KROGER HIT BY RISING COSTS, COMPETITION
CINCINNATI -- Kroger here said last week it is committed to continuing to invest gross profit margin to maintain its sales base, even if that investment results in diminishing returns during the current economic downturn.The company said gross profit margin will decline 10 to 25 basis points this year, compared with projected increases of 20 to 30 basis points, Joseph A. Pichler, chairman, explained.
June 30, 2003
Elliot Zwiebach
CINCINNATI -- Kroger here said last week it is committed to continuing to invest gross profit margin to maintain its sales base, even if that investment results in diminishing returns during the current economic downturn.
The company said gross profit margin will decline 10 to 25 basis points this year, compared with projected increases of 20 to 30 basis points, Joseph A. Pichler, chairman, explained. "Competitive conditions thus far have prevented us from increasing gross profit margin as anticipated, and we are taking the actions necessary to protect our market share," he said.
Because of the ongoing decline in gross margin, Pichler said Kroger is lowering its earnings guidance for the year from the $1.63 per share it projected in March to a range of $1.55 to $1.63 per share.
Speaking with financial analysts last week, Pichler said Kroger had anticipated that competitors would react "pretty swiftly" to the increases in health care, pension and energy costs that affect everyone, "but in some cases, the market has not reacted, which we accept as part of competition, and in those markets we are making the investment necessary to keep pricing competitive."
Kroger's strategic growth plan, initiated 19 months ago, involved lowering gross profit margins in all divisions. "What we've tried to do," Pichler said, "is to target markets where we believe we have the best opportunity to increase market share and to target categories that will move the business. The game is not to win market share at any cost, but to not give up what we have.

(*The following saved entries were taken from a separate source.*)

(** An insertion is the new lease in the room made for it, and a wake-up when an HLS lease is touched. *)
Lemma insert_spec token pid key now pin tie s : let s1 := make_room token now tie s in
  let s' := insert_with_pin token pid key now pin tie s in
  leases s' = <[token := mkLease pid key (now + ttl s)%N (next_channel s) pin]> (leases s1) ∧
  channels s' = <[next_channel s := Open]> (channels s1) ∧ next_channel s' = (next_channel s + 1)%N ∧
  ttl s' = ttl s ∧ capacity s' = capacity s ∧ reaper s' = reaper s ∧
  (reaper_signal s' = (reaper_signal s + 1)%N ∨ pin = None ∧ reaper_signal s' = reaper_signal s).
Proof.
  unfold insert_with_pin, make_room. destruct (purge_spec now s) as (P1 & _ & _). set (s1 := purge_expired now s) in *.
  assert (Hfin : ∀ s2 changed, shrunk s1 s2 → (pin = None ∨ changed = true) →
    let s3 := remove_lease token Closed s2 in
    let s' := let s := remove_lease token Closed s2 in
      let s := mkStore (<[token := mkLease pid key (now + ttl s2)%N (next_channel s2) pin]> (leases s)) (ttl s) (capacity s)
        (reaper_signal s) (reaper s) (<[next_channel s := Open]> (channels s)) (next_channel s + 1)%N in
      if changed then wake_hls_reaper s else s in
    leases s' = <[token := mkLease pid key (now + ttl s)%N (next_channel s) pin]> (leases s3) ∧
    channels s' = <[next_channel s := Open]> (channels s3) ∧ next_channel s' = (next_channel s + 1)%N ∧
    ttl s' = ttl s ∧ capacity s' = capacity s ∧ reaper s' = reaper s ∧
    (reaper_signal s' = (reaper_signal s + 1)%N ∨ pin = None ∧ reaper_signal s' = reaper_signal s)).
  { intros s2 changed K Hch. pose proof (shrunk_trans _ _ _ P1 (shrunk_trans _ _ _ K (remove_shrunk token Closed s2))) as [_ T1 T2 T3 T4 T5].
    pose proof (shrunk_trans _ _ _ P1 K) as [_ U1 _ _ _ U5]. cbv zeta. rewrite U1, U5.
    destruct changed; cbn; rewrite ?T1, ?T2, ?T3, ?T4, ?T5; split_and!; try done; [by left|]. right. by destruct Hch. }
  case_bool_decide; [destruct (victim tie s1) as [v|]|].
  - apply (Hfin (remove_lease v Revoked s1)); [apply remove_shrunk|]. destruct pin; [by right|by left].
  - apply (Hfin s1); [apply shrunk_refl|]. destruct pin; [by right|by left].
  - apply (Hfin s1); [apply shrunk_refl|]. destruct pin; [by right|by left].
Qed.

Lemma insert_lease_inv token pid key now pin tie s : lease_inv s → lease_inv (insert_with_pin token pid key now pin tie s).
Proof.
  intros I. destruct (make_room_spec token now tie s I) as ([I1 I2 I3 I4 I5] & [_ _ K2 _ _ K5] & Hn & Hsz & _).
  destruct (insert_spec token pid key now pin tie s) as (E1 & E2 & E3 & E4 & E5 & _). set (s1 := make_room token now tie s) in *.
  rewrite K5 in *. constructor; rewrite ?E1, ?E2, ?E3, ?E5.
  - rewrite map_size_insert_None by done. lia.
  - intros t l. destruct (decide (token = t)) as [<-|Hne].
    + rewrite lookup_insert_eq. intros [= <-]. cbn. rewrite lookup_insert_eq. split; [done|lia].
    + rewrite lookup_insert_ne by done. intros Hl. destruct (I2 t l Hl) as [H1 H2]. split; [|lia].
      rewrite lookup_insert_ne; [done|]. lia.
  - intros t1 l1 t2 l2. destruct (decide (token = t1)) as [<-|H1], (decide (token = t2)) as [<-|H2];
      rewrite ?lookup_insert_eq, ?lookup_insert_ne by done; try done.
    + intros [= <-] Hl Hc. cbn in Hc. destruct (I2 _ _ Hl) as [_ ?]. lia.
    + intros Hl [= <-] Hc. cbn in Hc. destruct (I2 _ _ Hl) as [_ ?]. lia.
    + by apply I3.
  - intros c. destruct (decide (next_channel s = c)) as [<-|Hne].
    + intros _. exists token. eexists. by rewrite lookup_insert_eq.
    + rewrite lookup_insert_ne by done. intros Hc. destruct (I4 c Hc) as (t & l & H1 & H2). exists t, l. split; [|done].
      rewrite lookup_insert_ne; [done|]. intros <-. congruence.
  - intros c. destruct (decide (next_channel s = c)) as [<-|Hne]; [rewrite lookup_insert_eq; split; [eauto|lia]|].
    rewrite lookup_insert_ne by done. rewrite <- I5. lia.
Qed.

Lemma wake_inv s : lease_inv s → lease_inv (wake_hls_reaper s).
Proof. by intros []. Qed.

Lemma set_reaper_inv r s : lease_inv s → lease_inv (set_reaper r s).
Proof. by intros []. Qed.

Lemma ensure_inv s : lease_inv s → lease_inv (ensure_hls_reaper s).
Proof. intros I. unfold ensure_hls_reaper. destruct (reaper s); [by apply set_reaper_inv|done|done]. Qed.

Lemma wake_reaper s : reaper_inv s → reaper_inv (wake_hls_reaper s).
Proof.
  unfold reaper_inv. cbn. destruct (reaper s) as [|seen|d seen]; [done|lia|]. intros [H _]. split; [lia|]. lia.
Qed.

Lemma mint_reaper token pid key now tie s : lease_inv s → reaper_inv s → reaper_inv (mint token pid key now tie s).
Proof.
  intros I H. destruct (make_room_spec token now tie s I) as (_ & K & Hn & _).
  destruct (insert_spec token pid key now None tie s) as (E1 & _ & _ & _ & _ & E6 & E7). unfold mint.
  pose proof (shrunk_reaper _ _ K H) as H1. unfold reaper_inv in *. rewrite E1, E6.
  rewrite (sk_reaper _ _ K), (sk_signal _ _ K) in H1. destruct (reaper s) as [|seen|d seen].
  - intros t l. destruct (decide (token = t)) as [<-|Hne]; [rewrite lookup_insert_eq; by intros [= <-]|].
    rewrite lookup_insert_ne by done. apply H1.
  - destruct E7 as [-> |[_ ->]]; lia.
  - destruct H1 as [H1 H2]. destruct E7 as [-> |[_ ->]]; (split; [lia|]); [lia|]. intros Es t l.
    destruct (decide (token = t)) as [<-|Hne]; [rewrite lookup_insert_eq; by intros [= <-]|].
    rewrite lookup_insert_ne by done. by apply H2.
Qed.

"We have the No. 1 or No. 2 share in 41 of the 48 major markets in which we operate, and we're not going to give that up."
When one analyst challenged the company's strategic plan -- noting the company has not seen any lift in identical-store sales after 18 months of margin reductions -- Pichler defended Kroger's strategy. "Our identical-store sales are better than [that of] our peers," he pointed out, "and that's come in an economy that's miserable. Once the economy turns, things will get better."

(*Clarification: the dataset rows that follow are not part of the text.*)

Lemma packetize_video m dts pts payload : muxer_ok m →
  let pes := pes_packet VIDEO_STREAM_ID dts pts payload in
  let ps := carrier VIDEO_PID (video_cc m) pes in
  ∃ m', packetize_pes m VIDEO_PID VIDEO_STREAM_ID dts pts payload = (concat (tables_if_new m ++ ps), m')
    ∧ muxer_ok m' ∧ wrote_tables m' = true ∧ video_config m' = video_config m ∧ audio_config m' = audio_config m
    ∧ video_cc m' = ((video_cc m + lenN ps) `mod` 16)%N ∧ audio_cc m' = audio_cc m.
Proof.
  intros (Hv & Ha & Hw). cbv zeta. unfold packetize_pes, write_tables, tables_if_new.
  destruct table_packets_spec as (_ & _ & _ & Ht).
  destruct (wrote_tables m) eqn:Ew; cbn [negb].
  - rewrite write_ts_payload_carrier by done. eexists. split; [reflexivity|]. split; [|split_and!; [exact Ew || reflexivity|reflexivity..]].
    split; [apply N.mod_lt; discriminate|]. split; [exact Ha|cbn [wrote_tables]; rewrite ?Ew; discriminate].
  - destruct (Hw eq_refl) as [-> ->]. rewrite !(write_ts_payload_carrier _ _ 0) by lia. rewrite <-Ht.
    eexists. split; [cbn [video_config audio_config wrote_tables video_cc]; rewrite N.eqb_refl, write_ts_payload_carrier by done; cbn [app];
      rewrite !concat_app; reflexivity|]. split; [|split_and!; [exact Ew || reflexivity|reflexivity..]].
    split; [apply N.mod_lt; discriminate|]. split; [exact Ha|cbn [wrote_tables]; rewrite ?Ew; discriminate].
Qed.

Lemma packetize_audio m dts pts payload : muxer_ok m →
  let pes := pes_packet AUDIO_STREAM_ID dts pts payload in
  let ps := carrier AUDIO_PID (audio_cc m) pes in
  ∃ m', packetize_pes m AUDIO_PID AUDIO_STREAM_ID dts pts payload = (concat (tables_if_new m ++ ps), m')
    ∧ muxer_ok m' ∧ wrote_tables m' = true ∧ video_config m' = video_config m ∧ audio_config m' = audio_config m
    ∧ audio_cc m' = ((audio_cc m + lenN ps) `mod` 16)%N ∧ video_cc m' = video_cc m.
Proof.
  intros (Hv & Ha & Hw). cbv zeta. unfold packetize_pes, write_tables, tables_if_new.
  destruct table_packets_spec as (_ & _ & _ & Ht). change (AUDIO_PID =? VIDEO_PID)%N with false. cbv iota.
  destruct (wrote_tables m) eqn:Ew; cbn [negb].
  - rewrite write_ts_payload_carrier by done. eexists. split; [reflexivity|]. split; [|split_and!; [exact Ew || reflexivity|reflexivity..]].
    split; [exact Hv|]. split; [apply N.mod_lt; discriminate|cbn [wrote_tables]; rewrite ?Ew; discriminate].
  - destruct (Hw eq_refl) as [-> ->]. rewrite !(write_ts_payload_carrier _ _ 0) by lia. rewrite <-Ht.
    eexists. split; [cbn [video_config audio_config wrote_tables audio_cc]; rewrite write_ts_payload_carrier by done; cbn [app];
      rewrite !concat_app; reflexivity|]. split; [|split_and!; [exact Ew || reflexivity|reflexivity..]].
    split; [exact Hv|]. split; [apply N.mod_lt; discriminate|cbn [wrote_tables]; rewrite ?Ew; discriminate].
Qed.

The strategic growth plan is not cyclical but part of the chain's fundamental strategy, he added, "and it will have the same effect on increasing market share when the economy is on the upswing as it is having in this difficult part of the cycle."
In response to another analyst's question, Pichler said Kroger does not measure market share by quarter, "but we're pleased with our sales in many, many markets."
The conference call followed the release of Kroger's financial results for the first quarter ended May 24, which showed sales up 3.8% to $16.3 billion -- with total food sales climbing 3.5% -- and net income up 15.2% to $351.5 million, or 46 cents per share. Comparable food-store sales, including relocations and expansions and excluding fuel, declined 0.5%, and identical food-store sales, excluding fuel, fell 1.1%.
Pichler said the company was pleased with its performance, "especially in light of continued economic uncertainty, high unemployment and intense competition, and we think our strategic growth plan is the appropriate response to this economic and competitive environment."
He said Kroger is ahead of its goal of achieving cost savings of $500 million by the end of 2003, with savings through the first quarter totalling $377 million. "We believe the continued enhancement of the strategic growth plan will improve our competitive price position in selected categories and markets," Pichler said.
In other comments during the conference call:
Rodney McMullen, executive vice president, said Kroger would consider paying a dividend if its directors determine that will maximize shareholder value. "At recent [stock] prices, we believe that goal can best be achieved by repurchasing stock [rather than paying a dividend]," he pointed out.
David Dillon, president and chief operating officer, said consumer spending habits are unpredictable. "Customers are saving in areas that are personal and specific to them, so it's hard to get an overall view because patterns have been so different. But I can say customers continue to be cautious."
Kroger is "pleased with results and is on target" at its first three Food 4 Less stores that opened in Chicago earlier this year, and three more units are scheduled to open there by year's end, Dillon said. He also said the company is using elements from its Fry's Marketplace stores in Phoenix at other formats. "Instead of moving formats, we try to consolidate our learning and move ideas," he said.